Ohne Beispiel in der Geschichte der Medizin ist der "Kanon" des ibn Sina (Avicenna). Er wird auch der "Fürst der Ärzte" genannt. Es beschreibt den ganzen Umfang der theoretischen wie praktischen Medizin in systematischer Weise. Die noch heute übliche Sitte, Pillen zu vergolden und zu versilbern geht auf ihn zurück.

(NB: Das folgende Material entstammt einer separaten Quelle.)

Lemma atomic_pure_then {A B} (m : Store A) (f : A → Store B) : pure m → (∀ a, atomic (f a)) → atomic (m ≫= f).
Proof. intros Hm. apply atomic_bind. by apply keeps_pure. Qed.
Lemma keeps_validated_proof p : keeps w_db (validated_paired_backup_proof p).
Proof.
  unfold validated_paired_backup_proof, registry_resource_id, validated_backup_copy, validated_restore,
    validated_evidence_time, registry_count.
  repeat first [progress cbn beta iota zeta|apply keeps_bind; [|intros ?]|apply keeps_of_res|apply keeps_invalid
    |apply keeps_ret|done].
Qed.
Lemma keeps_validated_health o : keeps w_db (validated_system_health_observation o).
Proof.
  unfold validated_system_health_observation.
  repeat first [progress cbn beta iota zeta|apply keeps_pure, pure_subject|apply keeps_pure, pure_metrics
    |apply keeps_bind; [|intros ?]|apply keeps_invalid|apply keeps_ret|done].
Qed.
Lemma filed_health_ok o a k w r w' :
  record_system_health_observation o a k w = Ok r w' →
  registry_of (w_db w') = registry_of (w_db w) ∨
  (good_observation o ∧ system_health_observations (w_db w) !! hi_observation_id o = None ∧
   ∃ t, dt_valid t = true ∧
   registry_of (w_db w') = registry_of (set_health (<[hi_observation_id o := filed o (format_time t)]>) (w_db w))).
Proof.
  unfold record_system_health_observation. intros Hr. apply bind_ok in Hr as (u & w0 & Hv & Hr).
  apply validated_health_ok in Hv as (Hgood & _ & Hdb). rewrite <- Hdb. cbv zeta in Hr.
  rewrite transaction_ok in Hr. apply filed_ok in Hr as [[_ Hr]|[_ Hr]]; [by left| |apply reads_health_receipt].
  apply bind_ok in Hr as (x & w1 & Hq & Hr). apply query_ok in Hq as [-> ->].
  apply bind_ok in Hr as ([r1 code] & w1 & Hb & Hr).
  apply bind_ok in Hr as (cr & w3 & Hs & Hr). apply reads_ok in Hs; [|apply reads_save_receipt].
  apply ret_ok in Hr as [-> ->].
  destruct (bool_decide (is_Some (system_health_observations (w_db w0) !! hi_observation_id o))) eqn:Hrow;
    cbn iota in Hb.
  - left. rewrite Hs. apply bind_ok in Hb as (r2 & w4 & Hb & Hr). apply reads_ok in Hb; [|apply reads_observation].
    apply bind_ok in Hr as (u' & w5 & He & Hr). apply ensure_ok in He as (_ & _ & ->).
    apply ret_ok in Hr as [_ <-]. congruence.
  - right. split; [done|]. split; [exact (proj2 (eq_None_not_Some _) (bool_decide_eq_false_1 _ Hrow))|].
    apply bind_ok in Hb as (u' & w4 & Hc & Hb). unfold validate_health_subject_exists in Hc.
    apply bind_ok in Hc as (x & w5 & Hq & Hc). apply query_ok in Hq as [-> ->].
    apply ensure_ok in Hc as (_ & _ & ->).
    apply bind_ok in Hb as (u2 & w4 & Hi & Hb). unfold insert_observation in Hi.
    apply bind_ok in Hi as (t & w5 & Ht & Hi). apply now_ok in Ht as [-> ->].
    apply bind_ok in Hi as (u3 & w5 & He & Hi). apply ensure_ok in He as (_ & _ & ->).
    apply execute_ok in Hi as [_ ->].
    apply bind_ok in Hb as (r2 & w5 & Hb & Hr). apply ret_ok in Hr as [_ <-].
    apply reads_ok in Hb; [|apply reads_observation].
    exists (clock (w_ticks w0)). split; [apply clock_valid|]. by rewrite Hs, Hb.
Qed.
(** ** The steps of the registry *)
Inductive registry_step (w w' : world) : Prop :=
| registry_stays : registry_of (w_db w') = registry_of (w_db w) → registry_step w w'
| root_moves id row :
    (∀ r, asset_roots (w_db w) !! id = Some r → root_le r row) →
    registry_of (w_db w') = registry_of (set_asset_roots (<[id := row]>) (w_db w)) → registry_step w w'
| connector_moves id row :
    (∀ r, connectors (w_db w) !! id = Some r → connector_le r row) →
    registry_of (w_db w') = registry_of (set_connectors (<[id := row]>) (w_db w)) → registry_step w w'
| proof_filed id row :
    paired_backup_proofs (w_db w) !! id = None →
    registry_of (w_db w') = registry_of (set_backup_proofs (<[id := row]>) (w_db w)) → registry_step w w'
| observation_filed o t :
    system_health_observations (w_db w) !! hi_observation_id o = None →
    good_observation o → dt_valid (hi_observed_at o) = true → dt_valid t = true →
    registry_of (w_db w') = registry_of (set_health (<[hi_observation_id o := filed o (format_time t)]>) (w_db w)) →
    registry_step w w'.
(** A command that is refused leaves the database as it is. *)
Lemma refused_registry {A} (m : Store A) w : atomic m →
  (∀ r w', m w = Ok r w' → registry_step w w') → registry_step w (end_world (m w)).
Proof.
  intros Ha Hm. destruct (m w) as [r w'|e w'] eqn:E; simpl; [by eapply Hm|].
  apply Ha in E. apply registry_stays. by rewrite E.
Qed.
(** What the datetimes of a command can hold. *)
Definition command_dates (c : registry_command) : Prop :=
  match c with
  | RecordHealth o _ _ => dt_valid (hi_observed_at o) = true
  | _ => True
  end.
Ltac refused_after H :=
  apply refused_registry; [do 2 (apply atomic_pure_then; [eauto using H, pure_invalid|intros ?]);
    apply atomic_transaction|].
Lemma command_step c w : command_dates c → registry_step w (run_registry c w).
Proof.
  destruct c; simpl; intros Hd.
  - apply refused_registry; [apply atomic_pure_then; [apply pure_validated_asset_root|intros; apply atomic_transaction]|].
    intros r w' [Hr|(Hn & t & Hr)]%register_root_ok; [by apply registry_stays|].
    eapply root_moves; [|exact Hr]. intros; congruence.
  - refused_after pure_validated_asset_root.
    intros r w' [[_ Hr]|(row & t & Hrow & He & Hr)]%update_root_ok; [by apply registry_stays|].
    eapply root_moves; [|exact Hr]. intros x Hx. assert (x = row) as -> by congruence.
    unfold root_le. simpl. split_and!; [lia|done|lia].
  - refused_after pure_validated_connector.
    intros r w' [Hr|(Hn & row & Hr)]%register_connector_ok; [by apply registry_stays|].
    eapply connector_moves; [|exact Hr]. intros; congruence.
  - refused_after pure_validated_connector.
    intros r w' [[_ Hr]|(row & t & name' & Hrow & He & Hr)]%update_connector_ok; [by apply registry_stays|].
    eapply connector_moves; [|exact Hr]. intros x Hx. assert (x = row) as -> by congruence.
    unfold connector_le. simpl. split_and!; [lia|done|done|lia].
  - apply refused_registry.
    { apply atomic_bind; [apply keeps_validated_proof|intros [v m]].
      apply atomic_bind; [apply keeps_json_loads|intros ?; apply atomic_transaction]. }
    intros r w' (m & _ & _ & _ & [[Hr _]|(Hn & _ & t & Hr & _)])%record_proof_ok; [by apply registry_stays|].
    by eapply proof_filed.
  - apply refused_registry; [apply atomic_bind; [apply keeps_validated_health|intros ?; apply atomic_transaction]|].
    intros r w' [Hr|(Hgood & Hn & t & Ht & Hr)]%filed_health_ok; [by apply registry_stays|].
    by eapply observation_filed.
Qed.
Lemma step_le w w' : registry_step w w' → registry_le w w'.
Proof.
  intros [Hr|id row Hle Hr|id row Hle Hr|id row Hn Hr|o t Hn _ _ _ Hr]; [by apply registry_same|..];
    unfold registry_le; rewrite Hr; simpl; split_and!; try (apply table_le_refl; apply _);
    apply table_le_insert; try apply _; try done; intros; congruence.
Qed.
(** Every observation is one that was filed. *)
Definition filed_row (id : string) (r : observation_row) : Prop :=
  ∃ o t, id = hi_observation_id o ∧ r = filed o (format_time t) ∧ good_observation o ∧
    dt_valid (hi_observed_at o) = true ∧ dt_valid t = true.
Definition health_wf (d : db) : Prop := map_Forall filed_row (system_health_observations d).
Lemma step_health w w' : registry_step w w' → health_wf (w_db w) → health_wf (w_db w').
Proof.
  unfold health_wf. intros [Hr|id row Hle Hr|id row Hle Hr|id row Hn Hr|o t Hn Hg Hd Ht Hr] Hw;
    apply (f_equal vw_health) in Hr; simpl in Hr; rewrite Hr; [done..|].
  apply map_Forall_insert_2; [|done]. by exists o, t.
Qed.
Lemma session_step cmds w : Forall command_dates cmds →
  registry_le w (registry_session cmds w) ∧ (health_wf (w_db w) → health_wf (w_db (registry_session cmds w))).
Proof.
  intros Hc. revert w. induction Hc as [|c cmds Hd _ IH]; intros w; [by split|]. simpl.
  pose proof (command_step c w Hd) as Hs. destruct (IH (run_registry c w)) as [Hle Hwf]. split.
  - etrans; [by apply step_le|done].
  - intros Hw. by eapply Hwf, step_health.
Qed.
(** How the block runs on an instance that is [ready]: the row of the first
    catalogue line carrying the seed, sorted and sliced, then looked up in
    the catalogue. *)
Lemma cb_recs_run (self : obj) (d : frame row) (m : svd) (a : Q)
    (sim : list (list Q)) (item_id : Z) (n : Z) :
  ready self d m a sim -> In item_id (item_ids d) ->
  exists idx r sim_row picked,
    index_of d item_id <> [] /\
    List.hd_error (index_of d item_id) = Some idx /\
    nth_error (rows d) idx = Some r /\ r_item_id r = item_id /\
    nth_error sim idx = Some sim_row /\
    length sim_row = length (rows d) /\
    Forall2 (fun i x => nth_error (rows d) i = Some x)
      (map fst (slice 1 (n + 1) (sort_desc snd (enumerate sim_row)))) picked /\
    cb_recs self (Some item_id) n
    = Ok (combine (map r_item_id picked)
            (map snd (slice 1 (n + 1) (sort_desc snd (enumerate sim_row))))).
Proof.
  intros (Hd & _ & _ & Hs & Hlen & Hrows) Hin.
  unfold cb_recs. rewrite Hd. simpl.
  destruct (index_of d item_id) as [|idx t] eqn:Hi.
  { apply index_of_nil in Hi. contradiction. }
  simpl. rewrite Hs. simpl.
  destruct (index_of_lt d item_id idx) as [r [Hr Hk]]; [rewrite Hi; now left|].
  assert (Hlt : (idx < length sim)%nat).
  { rewrite Hlen. apply nth_error_Some. congruence. }
  destruct (nth_error sim idx) as [sim_row|] eqn:Hrow;
    [|apply nth_error_None in Hrow; lia].
  simpl.
  assert (Hwidth : length sim_row = length (rows d)).
  { rewrite Forall_forall in Hrows. apply Hrows. now apply nth_error_In in Hrow. }
  destruct (iloc_ok (rows d)
              (map fst (slice 1 (n + 1) (sort_desc snd (enumerate sim_row)))))
    as [picked [Hp _]].
  { intros i Hi'. apply in_map_iff in Hi'. destruct Hi' as [[j v] [Hj Hin']].
    simpl in Hj. subst j. apply slice_incl in Hin'.
    apply sort_desc_In in Hin'. apply enumerate_In in Hin'.
    rewrite <- Hwidth. apply nth_error_Some. congruence. }
  rewrite Hp. simpl. exists idx, r, sim_row, picked.
  repeat split; try assumption; try reflexivity; try discriminate.
  unfold iloc in Hp. apply mapM_inv in Hp.
  apply Forall2_impl with (2 := Hp). intros i x Hx.
  destruct (nth_error (rows d) i); [now injection Hx as ->|discriminate].
Qed.

(** X1.  For a seed item of the catalogue and [n >= 0], the content-based
    block returns exactly min(n, catalogue size - 1) candidates, in
    descending order of similarity. *)
Lemma cb_recs_length_order (self : obj) (d : frame row) (m : svd) (a : Q)
    (sim : list (list Q)) (item_id : Z) (n : Z) :
  ready self d m a sim -> In item_id (item_ids d) -> 0 <= n ->
  exists cb, cb_recs self (Some item_id) n = Ok cb /\
    Z.of_nat (length cb) = Z.min n (Z.of_nat (length (rows d)) - 1) /\
    StronglySorted (fun x y => (y <= x)%Q) (map snd cb).
Proof.
  intros Hr Hin Hn.
  destruct (cb_recs_run self d m a sim item_id n Hr Hin)
    as (idx & r & sim_row & picked & _ & _ & Hidx & _ & _ & Hwidth & Hp & Hcb).
  eexists. split; [exact Hcb|].
  pose proof (Forall2_length Hp) as Hlen. rewrite length_map in Hlen.
  assert (Hsame : length (map r_item_id picked)
                  = length (map snd (slice 1 (n + 1)
                                       (sort_desc snd (enumerate sim_row))))).
  { now rewrite !length_map. }
  split.
  - rewrite length_combine, Hsame, Nat.min_id, length_map.
    rewrite slice_tail_length; [|assumption|].
    + now rewrite sort_desc_length, enumerate_length, Hwidth.
    + intros Hnil. apply (f_equal (@length _)) in Hnil.
      rewrite sort_desc_length, enumerate_length, Hwidth in Hnil.
      apply nth_error_lt in Hidx. simpl in Hnil. lia.
  - rewrite (map_snd_combine _ _ Hsame). apply descending_map.
    apply slice_sorted, sort_desc_sorted.
Qed.

(** X3.  The content-based block leaves the seed item out of its
    candidates when the catalogue's item ids are unique and the seed's
    similarity to itself is strictly above every other entry of its row. *)
Lemma cb_recs_excludes_seed (self : obj) (d : frame row) (m : svd) (a : Q)
    (sim : list (list Q)) (item_id : Z) (n : Z) (idx : nat) (r : row)
    (sim_row : list Q) (v : Q) :
  ready self d m a sim -> NoDup (item_ids d) ->
  nth_error (rows d) idx = Some r -> r_item_id r = item_id ->
  nth_error sim idx = Some sim_row -> nth_error sim_row idx = Some v ->
  (forall j w, j <> idx -> nth_error sim_row j = Some w -> (w < v)%Q) ->
  exists cb, cb_recs self (Some item_id) n = Ok cb /\
    ~ In item_id (map fst cb).
Proof.
  intros Hr Hnd Hidx Hk Hrow Hself Hmax.
  assert (Hin : In item_id (item_ids d)).
  { unfold item_ids. apply in_map_iff. exists r. split; [assumption|].
    now apply nth_error_In in Hidx. }
  assert (Hpos : forall i x, nth_error (rows d) i = Some x ->
                   r_item_id x = item_id -> i = idx).
  { intros i x Hi Hx. unfold item_ids in Hnd.
    apply (proj1 (NoDup_nth_error _) Hnd).
    - rewrite length_map. now apply nth_error_lt in Hi.
    - rewrite !nth_error_map, Hi, Hidx. simpl. congruence. }
  destruct (cb_recs_run self d m a sim item_id n Hr Hin)
    as (idx' & r' & sim_row' & picked & _ & _ & Hidx' & Hk' & Hrow' & _ & Hp & Hcb).
  assert (idx' = idx) by (eapply Hpos; eassumption). subst idx'.
  assert (sim_row' = sim_row) by congruence. subst sim_row'.
  eexists. split; [exact Hcb|].
  destruct (sort_desc_strict_max (enumerate sim_row) idx v)
    as [rest [Hsort Hrest]].
  - rewrite enumerate_positions. apply seq_NoDup.
  - now apply enumerate_In.
  - intros j w Hjw Hne. apply enumerate_In in Hjw. now apply Hmax with j.
  - rewrite Hsort in Hp, Hcb |- *.
    intros Hmem. apply in_map_iff in Hmem. destruct Hmem as [[k q] [Hkq Hmem]].
    simpl in Hkq. subst k. apply in_combine_l in Hmem.
    apply in_map_iff in Hmem. destruct Hmem as [x [Hx Hxin]].
    assert (Hfrom : exists i,
              In i (map fst (slice 1 (n + 1) ((idx, v) :: rest))) /\
              nth_error (rows d) i = Some x).
    { clear - Hp Hxin. induction Hp as [|i y li lp Hy _ IH]; [destruct Hxin|].
      destruct Hxin as [<-|Hxin].
      - exists i. split; [now left|assumption].
      - destruct (IH Hxin) as [i' [Hi' Hn']]. exists i'. split; [now right|assumption]. }
    destruct Hfrom as [i [Hi Hnth]].
    assert (i = idx) by (eapply Hpos; eassumption). subst i.
    apply Hrest. apply in_map_iff in Hi. destruct Hi as [[i' q'] [Hi' Hslice]].
    simpl in Hi'. subst i'. apply slice_tail_incl in Hslice.
    apply in_map_iff. now exists (idx, q').
Qed.

End Similar.

(** ** The blend and the ranking *)

Section Recommend.
Context {L : Library}.

Lemma recommendations_sorted_aux (self : obj) (user_id : Z)
    (item_id : option Z) (n : Z) (out : frame (scores * row)) :
  recommend_items self user_id item_id n = Ok out ->
  descending (fun p => hybrid_score (fst p)) (rows out).
Proof.
  intros H. apply recommend_items_inv in H.
  destruct H as (cf & cb & fr & d & _ & _ & _ & _ & ->).
  apply ranked_descending.
Qed.

(** C1 (as amended).  When the content-based block yields at least one
    candidate, every returned item has
    hybrid_score = alpha * cf_score + (1 - alpha) * cb_score, a missing
    score counting as 0.  When it yields none (no seed item, or no candidate
    left by the slice), the returned items carry no cb_score and their
    hybrid_score is the cf_score itself, whatever alpha is. *)
Theorem hybrid_score_by_branch (self : obj) (user_id : Z) (item_id : option Z)
    (n : Z) (out : frame (scores * row)) :
  recommend_items self user_id item_id n = Ok out ->
  exists cb, cb_recs self item_id n = Ok cb /\
    (cb <> [] ->
       exists a, o_alpha self = Some a /\
         forall s r, In (s, r) (rows out) ->
           hybrid_score s
           = (a * fillna (cf_score s) + (1 - a) * fillna (cb_score s))%Q) /\
    (cb = [] ->
       forall s r, In (s, r) (rows out) ->
         cf_score s = Some (hybrid_score s) /\ cb_score s = None).
Proof.
  intros H. apply recommend_items_inv in H.
  destruct H as (cf & cb & fr & d & Hcf & Hcb & Hfr & Hd & ->).
  exists cb. split; [assumption|]. split.
  - intros Hne. destruct (combine_recs_blend self cf cb fr Hfr Hne)
      as (a & Ha & _ & Hrows).
    exists a. split; [assumption|]. intros s r Hin.
    apply returned_line in Hin. now apply Hrows.
  - intros ->. destruct (combine_recs_cf_only self cf fr Hfr) as [_ Hrows].
    intros s r Hin. apply returned_line in Hin. now apply Hrows.
Qed.

(** C4 (as amended).  The code has no check of the seed item and no
    not-found error of its own.  On an instance holding its catalogue,
    model, weight and a similarity matrix of the catalogue's size, a seed
    item absent from the catalogue makes [recommend_items] raise Python's
    built-in [IndexError("list index out of range")], which comes from
    taking element 0 of the empty list of matching rows, for every user and
    every [n]; and this is the only failure of [recommend_items] on such an
    instance: whenever it raises, the exception is that one and the seed is
    absent from the catalogue. *)
Theorem absent_seed_raises (self : obj) (d : frame row) (m : svd) (a : Q)
    (sim : list (list Q)) (user_id : Z) (n : Z) :
  ready self d m a sim ->
  (forall item_id, ~ In item_id (item_ids d) ->
     recommend_items self user_id (Some item_id) n
     = Raise (IndexError "list index out of range")) /\
  (forall seed e, recommend_items self user_id seed n = Raise e ->
     e = IndexError "list index out of range" /\
     exists item_id, seed = Some item_id /\ ~ In item_id (item_ids d)).
Proof.
  intros Hr. pose proof Hr as (Hd & Hm & _).
  assert (Habs : forall item_id, ~ In item_id (item_ids d) ->
     recommend_items self user_id (Some item_id) n
     = Raise (IndexError "list index out of range")).
  { intros item_id Hnot. unfold recommend_items.
    rewrite (cf_recs_ok self d m user_id Hd Hm).
    now rewrite (cb_recs_absent self d item_id n Hd Hnot). }
  split; [exact Habs|].
  intros seed e He.
  destruct seed as [i|].
  - destruct (in_dec Z.eq_dec i (item_ids d)) as [Hin|Hnot].
    + destruct (recommend_items_ok self d m a sim user_id (Some i) n Hr)
        as [out Hout]; [intros j Hj; now injection Hj as <-|].
      congruence.
    + rewrite (Habs i Hnot) in He. injection He as <-. eauto.
  - destruct (recommend_items_ok self d m a sim user_id None n Hr)
      as [out Hout]; [intros j Hj; discriminate|].
    congruence.
Qed.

Neben der Einführung des Krankenhaussystems gründeten die Araber im achten Jahrhundert als erste öffentliche Apotheken. Diese wurden regelmäßig von der Gesundheitspolizei überprüft. Sie überprüfte auch den Lebensmittelhandel, um Seuchen und Lebensmittelvergiftungen vorzubeugen.

Das islamische Gesundheitssystem wurde schließlich auch im Abendland eingeführt. Schnittstelle zum Abendland war im 13. Jahrhundert Kaiser Friedrich der II. in Sizilien. Er begann mit der Einführung des islamischen Gesundheitssystems in Europa. Für die abendländische Geistlichkeit, war es eine Provokation, daß das Gesundheitswesen nun in die Hände des Staates kam. Papst Gregor IX. ermahnte den Kaiser öffentlich, diesem ruchlosen Treiben ein Ende zu setzen. Dennoch war Friedrichs Schritt grundlegend für alle späteren Medizinalverordnungen im Abendland.